Вначале Зина надеялась возвратиться в СССР, хотя ее ожидала перспектива вместе с детьми делить кров с пожилой и плохо устроенной матерью, необходимость содержать детей без гарантии получить работу из-за родственных связей. И все же она собиралась отправиться в СССР через Турцию, чтобы забрать Севу.[1259]
Но более или менее трезвые письма сменялись огромными истерическими посланиями, причем сама Зина понимала, какой они носят характер. Достаточно привести начало письма отцу от 8 декабря 1931 года (цитируемая часть не сокращена, все отточия принадлежат Зине): «Милый, родненький, то есть самый что ни есть любименький мой крокодильченочек! Хотя я знаю, как ты сильно, как ты ужасно, как ты чудовищно, как ты непроходимо [занят] писанием своего проклятого тома (наверное, даже по ночам над ним корпишь!), но все же… снизойди к моему болезненному, а главное истерически-нервному состоянию: выслушай ты меня один раз за тридцать лет внимательно и терпеливо… до конца. Предупреждаю: стала страшно болтлива…» И тут же следовала масса политических вопросов: придут ли «фашисты» к власти, как ведут себя социал-демократы, что представляет собой Тельман? И наконец: «Караул! Что все это означает и откуда все это взялось?» Зина сознавала, что у нее были галлюцинации, и она их довольно подробно анализировала в письме.[1260]
Зинаиду расстраивали встречи со сводным братом. Он относился к сестре терпеливо и тепло, стремился облегчить ей условия существования, но занят был до крайности, что отмечала сама Зинаида: «Лева много работает. Три ночи вовсе не ложился». Но тут же она давала выход своему чувству раздражения (видимо, подобное чувство развивалось и у Льва, так как Зина не понимала, что «крадет» у него драгоценное время). Она писала отцу, что какое-то время ей лучше Леву не видеть, что они очень разные люди, что после каждой встречи у нее припадок нервного расстройства, тут же высказывая предположение, что у самого Льва также нервное заболевание.[1261]

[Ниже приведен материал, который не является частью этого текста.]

(** * wtfs: the directory inode operations of inode.c

    A shallow embedding of [wtfs_create], [wtfs_lookup], [wtfs_unlink] and
    [wtfs_mkdir] (src/inode.c) as state-passing functions over an
    index-keyed inode table, followed by the properties of the namespace
    layer that the specification states about them.

    inode.c calls into helper.c ([wtfs_new_inode], [wtfs_add_dentry],
    [wtfs_find_dentry], [wtfs_delete_dentry], [wtfs_iget]) and into the VFS
    ([iput], [d_add], [d_instantiate], [inode_inc_link_count],
    [inode_dec_link_count]).  Neither is part of inode.c: the helpers and
    the release of an evicted inode are modelled from the contracts of the
    specification (sections 4.1 and 4.2), the VFS primitives from their
    kernel semantics. *)

From Stdlib Require Import ZArith String List Lia.
From stdpp Require Import base option list strings gmap fin_maps.

Open Scope Z_scope.

(** ** Error numbers and mode bits (uapi/asm-generic/errno-base.h, stat.h) *)

Module Errno.
Definition ENOENT : Z := 2.
Definition EEXIST : Z := 17.
Definition ENOSPC : Z := 28.
Definition ENAMETOOLONG : Z := 36.
End Errno.
Import Errno.

Module Stat.
Definition S_IFMT : Z := 0xF000.    (* 0170000 *)
Definition S_IFLNK : Z := 0xA000.   (* 0120000 *)
Definition S_IFREG : Z := 0x8000.   (* 0100000 *)
Definition S_IFDIR : Z := 0x4000.   (* 0040000 *)

(** The three kinds of object of the data model. *)
Inductive kind := RegularFile | Directory | SymbolicLink.

(** S_ISREG, S_ISDIR and S_ISLNK: the kind is read off the type bits. *)
Definition kind_of_mode (m : Z) : option kind :=
  let t := Z.land m S_IFMT in
  if decide (t = S_IFREG) then Some RegularFile
  else if decide (t = S_IFDIR) then Some Directory
  else if decide (t = S_IFLNK) then Some SymbolicLink
  else None.

(** A mode as the VFS passes it to an operation that creates an object of
    type [t]: permission bits, with no type bits or with those of [t]. *)
Definition mode_fits (t mode : Z) : Prop :=
  Z.land mode S_IFMT = 0 ∨ Z.land mode S_IFMT = t.
End Stat.
Import Stat.

(** ** The objects: inodes, the inode table, dentries *)

(** [struct inode], restricted to the fields the four operations touch.
    Inode numbers ([ino_t]) are [Z]; a [struct inode *] is the number of the
    inode it points to, its target the entry of the inode table under that
    number (one representative per number). *)
Record inode := Inode {
  i_mode : Z;                       (* umode_t: kind and permission bits *)
  i_nlink : Z;                      (* unsigned int: the link count *)
  i_count : Z;                      (* in-memory references *)
  i_ctime : Z;
  i_dentries : list (string * Z);   (* directory payload: (name, id) records *)
  i_link : string                   (* inline data: a symlink's target *)
}.
Lemma onKeyDown_state (now : Q) (k : Key) (r : bool) (app : App) :
  (gameState (onKeyDown now k r app) = gameState app
   \/ stateChange (gameState app) (KeyDown k r)
        (gameState (onKeyDown now k r app)) = true)
  /\ exists new,
       performed (onKeyDown now k r app) = performed app ++ new
       /\ forallb (allowedIn (gameState app)) new = true.
Proof.
  assert (Menu : forall g, g <> PLAYING -> gameState app = g ->
            let app' :=
              if r then app
              else
                let n := Z.of_nat (length (menuOptions g)) in
                match k with
                | ArrowUp =>
                    withMenuSelection app
                      (Z.rem (menuSelection app - 1 + n) n)
                | ArrowDown =>
                    withMenuSelection app (Z.rem (menuSelection app + 1) n)
                | Enter | Space =>
                    handleAction now (optionAt g (menuSelection app)) app
                | _ => app
                end in
            (gameState app' = g
             \/ stateChange g (KeyDown k r) (gameState app') = true)
            /\ exists new,
                 performed app' = performed app ++ new
                 /\ forallb (allowedIn g) new = true).
  { intros g NP G. cbv zeta.
    destruct r; [split; [left; exact G | no_calls; split; reflexivity]|].
    destruct k;
      try (split; [left; exact G | no_calls; split; reflexivity]).
    - destruct (handleAction_shape now (KeyDown Space false) g
                  (optionAt g (menuSelection app)) app eq_refl G
                  (optionAt_In g (menuSelection app)))
        as (S & new & P & A & _).
      split; [exact S | exists new; split; assumption].
    - destruct (handleAction_shape now (KeyDown Enter false) g
                  (optionAt g (menuSelection app)) app eq_refl G
                  (optionAt_In g (menuSelection app)))
        as (S & new & P & A & _).
      split; [exact S | exists new; split; assumption]. }
  unfold onKeyDown.
  destruct (gameState app) eqn:G;
    try (refine (Menu _ _ eq_refl); discriminate).
  clear Menu.
  destruct app as [g sel mp was jd ld rd dp em rs au gr pf].
  cbn [gameState] in G. subst g.
  destruct k, jd, ld, rd; app_compute;
    (split;
     [first [left; reflexivity | right; reflexivity]
     | first [no_calls; split; reflexivity
             | eexists [_]; split; reflexivity]]).
Qed.

Lemma onKeyDown_calls (now : Q) (k : Key) (r : bool) (c : Control)
  (app : App) :
  exists new,
    performed (onKeyDown now k r app) = performed app ++ new
    /\ (countCalls c new
        + (if heldKey c (onKeyDown now k r app) then 0 else 1)
        <= (if heldKey c app then 0 else 1))%nat.
Proof.
  assert (Menu : forall g,
            let app' :=
              if r then app
              else
                let n := Z.of_nat (length (menuOptions g)) in
                match k with
                | ArrowUp =>
                    withMenuSelection app
                      (Z.rem (menuSelection app - 1 + n) n)
                | ArrowDown =>
                    withMenuSelection app (Z.rem (menuSelection app + 1) n)
                | Enter | Space =>
                    handleAction now (optionAt g (menuSelection app)) app
                | _ => app
                end in
            exists new,
              performed app' = performed app ++ new
              /\ (countCalls c new + (if heldKey c app' then 0 else 1)
                  <= (if heldKey c app then 0 else 1))%nat).
  { intro g. cbv zeta.
    assert (Same : exists new,
               performed app = performed app ++ new
               /\ (countCalls c new + (if heldKey c app then 0 else 1)
                   <= (if heldKey c app then 0 else 1))%nat)
      by (no_calls; split; [reflexivity | cbn; lia]).
    assert (Act : forall act,
               (forall a, act = Some a -> a = ActStart \/ a = ActResume
                                          \/ a = ActExit \/ a = ActNext) ->
               exists new,
                 performed (handleAction now act app) = performed app ++ new
                 /\ (countCalls c new
                     + (if heldKey c (handleAction now act app)
                        then 0 else 1)
                     <= (if heldKey c app then 0 else 1))%nat).
    { intros act _. rewrite handleAction_keys.
      destruct act as [[| | |] |];
        first [ no_calls; split; [reflexivity | cbn; lia]
              | eexists [_]; split;
                [reflexivity | destruct c; cbn; lia] ]. }
    destruct r; [exact Same|].
    destruct k; try exact Same;
      try (no_calls; split; [reflexivity | destruct c; cbn; lia]);
      apply Act; intros [| | |] _; tauto. }
  unfold onKeyDown.
  destruct (gameState app) eqn:G; try exact (Menu _).
  clear Menu.
  destruct app as [g sel mp was jd ld rd dp em rs au gr pf].
  destruct c, k, jd, ld, rd; app_compute;
    first [ no_calls; split; [reflexivity | cbn; lia]
          | eexists [_]; split; [reflexivity | cbn; lia] ].
Qed.
(** * Offline-first task synchronisation: StorageService and ApiService

    A shallow embedding of the storage/cache layer (StorageService) and of
    the sync orchestrator (ApiService) of the task manager, followed by the
    properties of the merge, the cache, the offline queue and the drain.

    Conventions of the embedding.
    - AsyncStorage is a finite map from string keys to stored texts.  A stored
      text is represented by what [JSON.parse] makes of it: a document
      ([Doc]) or a text that [JSON.parse] rejects ([Garbled]).
    - JavaScript objects with optional fields are records of [option]s:
      [None] is a property that is absent or undefined.  Object spread is
      field-wise override.  The one property that the application sets to
      null, [completedAt], has null among its values.
    - An ISO-8601 [createdAt] string is represented by the instant it denotes
      (milliseconds since the epoch); [None] is a missing or unparseable date.
    - Every method is a function from the world to a result and a new world;
      a JavaScript exception is the result [Throw].  The clock does not
      advance inside a call; [advance] moves it between calls.
    - The remote server is an oracle: it answers a request, given the requests
      made before it, with a response or with a failure.
    - The storage medium itself does not fail, and one call runs to its end
      before the next one starts. *)

From stdpp Require Import gmap strings list fin_maps pretty sorting.

Local Open Scope string_scope.
Local Open Scope Z_scope.

(** ** Data model *)

Inductive Priority := low | medium | high.

Inductive Source := api | cache | local_permanent.

(** The [action] of an offline change: 'create', 'update' or 'delete'. *)
Inductive Action := Create | Update | Delete.

(** A value that may be null. *)
Inductive Nullable (A : Type) :=
| Null
| NotNull (a : A).

Arguments Null {A}.
Arguments NotNull {A} a.

(** A task object; every property may be absent.  [completedAt] is set to
    null by the details screen when a task is reopened: [Some Null] is the
    property present with the value null, which [JSON.stringify] keeps. *)
Record Task := mkTask {
  id : option string;
  title : option string;
  description : option string;
  priority : option Priority;
  image : option string;
  dueDate : option string;
  createdAt : option Z;
  completed : option bool;
  completedAt : option (Nullable Z);
  source : option Source;
  offline : option bool;
  synced : option bool
}.
(** The items of an array are read back. *)
Lemma scan_items_join x l :
  Forall (fun v => exists text, json_encode v = Ok text /\ reads_back v text) (x :: l) ->
  exists body,
    (forall first, join_items first (map json_encode (x :: l))
                   = Ok ((if first then "" else ", ") ++ body)) /\
    head_ok body /\
    forall fuel rest,
      (S (String.length body) <= fuel)%nat ->
      scan_items fuel (body ++ String "]" rest) = Ok (x :: l, rest).
Proof.
  revert x. induction l as [|y l IH]; intros x Hall.
  - apply Forall_inv in Hall as (tx & Hx & Hhead & Hread).
    exists tx. split; [|split].
    + intros first. cbn [map join_items]. rewrite Hx. cbn [bind].
      rewrite append_nil_r. reflexivity.
    + exact Hhead.
    + intros fuel rest Hfuel. destruct fuel as [|fuel]; [lia|].
      cbn [scan_items]. rewrite Hread by (try reflexivity; lia).
      reflexivity.
  - pose proof (Forall_inv Hall) as (tx & Hx & Hhead & Hread).
    apply Forall_inv_tail in Hall.
    destruct (IH y Hall) as (body & Hjoin & Hbody & Hitems).
    exists (tx ++ ", " ++ body). split; [|split].
    + intros first.
      change (join_items first (map json_encode (x :: y :: l)))
        with (bind (json_encode x) (fun sx =>
              bind (join_items false (map json_encode (y :: l))) (fun sl =>
              Ok ((if first then "" else ", ") ++ sx ++ sl)))).
      rewrite Hx, Hjoin. reflexivity.
    + destruct Hhead as (c & t & -> & Hc). exists c, (t ++ ", " ++ body).
      split; [reflexivity|exact Hc].
    + intros fuel rest Hfuel. destruct fuel as [|fuel]; [lia|].
      rewrite !length_append in Hfuel. cbn [String.length] in Hfuel.
      cbn [scan_items]. rewrite !append_assoc.
      rewrite Hread by (try reflexivity; lia).
      cbn [bind fst snd String.append skip_ws].
      change (is_json_ws ",") with false. cbn [Ascii.eqb Bool.eqb].
      change (is_json_ws " ") with true. cbv iota.
      change (skip_ws (String " " (body ++ String "]" rest)))
        with (skip_ws (body ++ String "]" rest)).
      rewrite (skip_ws_head body _ Hbody).
      rewrite Hitems by lia. reflexivity.
Qed.

(** *** The number at the head of a text *)

(** Each part of a number is a prefix of the text it is matched in, and
    is matched the same when a delimiter follows the text. *)
Lemma span_digits_text s : s = fst (span_digits s) ++ snd (span_digits s).
Proof.
  induction s as [|c s IH]; [reflexivity|]. cbn [span_digits].
  destruct (is_digit c); cbn [fst snd String.append]; [|reflexivity].
  rewrite <- IH. reflexivity.
Qed.

Lemma span_digits_append s rest :
  delimited rest = true ->
  span_digits (s ++ rest) = (fst (span_digits s), snd (span_digits s) ++ rest).
Proof.
  intros Hr. induction s as [|c s IH]; cbn [String.append].
  - apply (span_digits_all "" rest eq_refl Hr).
  - cbn [span_digits]. destruct (is_digit c); [|reflexivity].
    rewrite IH. reflexivity.
Qed.

Lemma match_frac_text s : s = fst (match_frac s) ++ snd (match_frac s).
Proof.
  destruct s as [|c [|d r]]; try reflexivity. cbn [match_frac].
  destruct (Ascii.eqb c "." && is_digit d); [|reflexivity].
  cbn [fst snd String.append]. rewrite <- span_digits_text. reflexivity.
Qed.

Lemma match_frac_append s rest :
  delimited rest = true ->
  match_frac (s ++ rest) = (fst (match_frac s), snd (match_frac s) ++ rest).
Proof.
  intros Hr. destruct s as [|c [|d r]].
  - apply (match_frac_delimited rest Hr).
  - cbn [String.append match_frac fst snd].
    destruct rest as [|x rest]; [reflexivity|].
    rewrite (delimited_head x rest is_digit Hr) by reflexivity.
    rewrite andb_false_r. reflexivity.
  - cbn [String.append match_frac].
    destruct (Ascii.eqb c "." && is_digit d); [|reflexivity].
    rewrite (span_digits_append r rest Hr). reflexivity.
Qed.
Lemma legacy_others_keeps (acts : list Act) :
  forall w, sim (others acts w) = sim w /\ trace (others acts w) = trace w /\
            clock (others acts w) = clock w /\
            (forall c, fired w c = true -> fired (others acts w) c = true).
Proof.
  induction acts as [| a acts IH]; intros w; cbn; [auto |].
  destruct (IH (act a w)) as (H1 & H2 & H3 & H4). unfold others in *.
  rewrite H1, H2, H3.
  destruct a as [c | op | op | g]; cbn; repeat split; auto.
  intros c0 Hc. apply H4. destruct c0 as [| j]; cbn in *; [exact Hc |].
  rewrite Hc. apply orb_true_r.
Qed.

Lemma legacy_runLoop_returned (fuel : nat) ubase stop (rounds : list (list Act)) :
  forall w e w',
    runLoop fuel ubase stop rounds w = Returned e w' ->
    e = None /\ fired w' stop = true.
Proof.
  induction rounds as [| acts rounds IH]; intros w e w'; cbn [runLoop];
    [discriminate |].
  destruct (fired (others acts w) stop) eqn:Hf.
  - intros H. injection H as <- <-. auto.
  - destruct (body fuel ubase (others acts w)) as [[] w1 | w1];
      [apply IH | discriminate].
Qed.

(** X14. In the related revision [Run] returns nil: an iteration that
    begins with the stop channel closed makes [Run] return the nil error,
    and whenever [Run] returns, the stop channel is closed and the error
    is nil. *)
Theorem legacy_Run_returns_nil :
  (forall fuel ubase stop acts rest (w : World),
      fired (others acts w) stop = true ->
      runLoop fuel ubase stop (acts :: rest) w = Returned None (others acts w)) /\
  (forall fuel rounds (w : World) e w',
      Run fuel rounds w = Returned e w' ->
      e = None /\ fired w' (stopped (sim w)) = true).
Proof.
  split.
  - intros fuel ubase stop acts rest w Hf. cbn [runLoop]. rewrite Hf.
    reflexivity.
  - intros fuel rounds w e w'. unfold Run, start.
    cbn [GetTime stopped sim]. apply legacy_runLoop_returned.
Qed.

В 1932 году в связи с лишением гражданства, но также под впечатлением развития событий в Германии состояние Зинаиды резко ухудшилось. Она выполняла указания отца по сбору материала из газет и других источников, но из писем чувствуется, что задания ей давали как своего рода «трудотерапию». Да она и сама это понимала. «Как ясно для меня из полученного мною письма, — говорилось в ответе от 26 июля 1932 года, — список глав книги [Бернарда] Шоу, посланный мною, не нужен. Ну и ладно». В другой раз Зина забыла («Опять проклятая рассеянность!»), какие материалы она послала отцу, и боялась, что будет делать повторные записи, потому просила прислать ей перечень полученных материалов.[1262]
В первые дни после лишения гражданства Зинаида вела себя более или менее адекватно. 26 февраля 1932 года она писала Н. И. Седовой, которой пыталась продемонстрировать свое доброе отношение, полагая, что та относится к ней с подозрением: «Вчерашняя «Правда» принесла страшный удар: не впускают в СССР!» Зинаида, однако, полностью не осознавала еще своего нового положения и собиралась обратиться с каким-то ходатайством в советское консульство.[1263]11 апреля она действительно побывала в полпредстве СССР. У нее обманом отобрали советский паспорт: сначала попросили дать его для какой-то формальной операции, а затем вручили бумагу, что паспорт конфискован.[1264]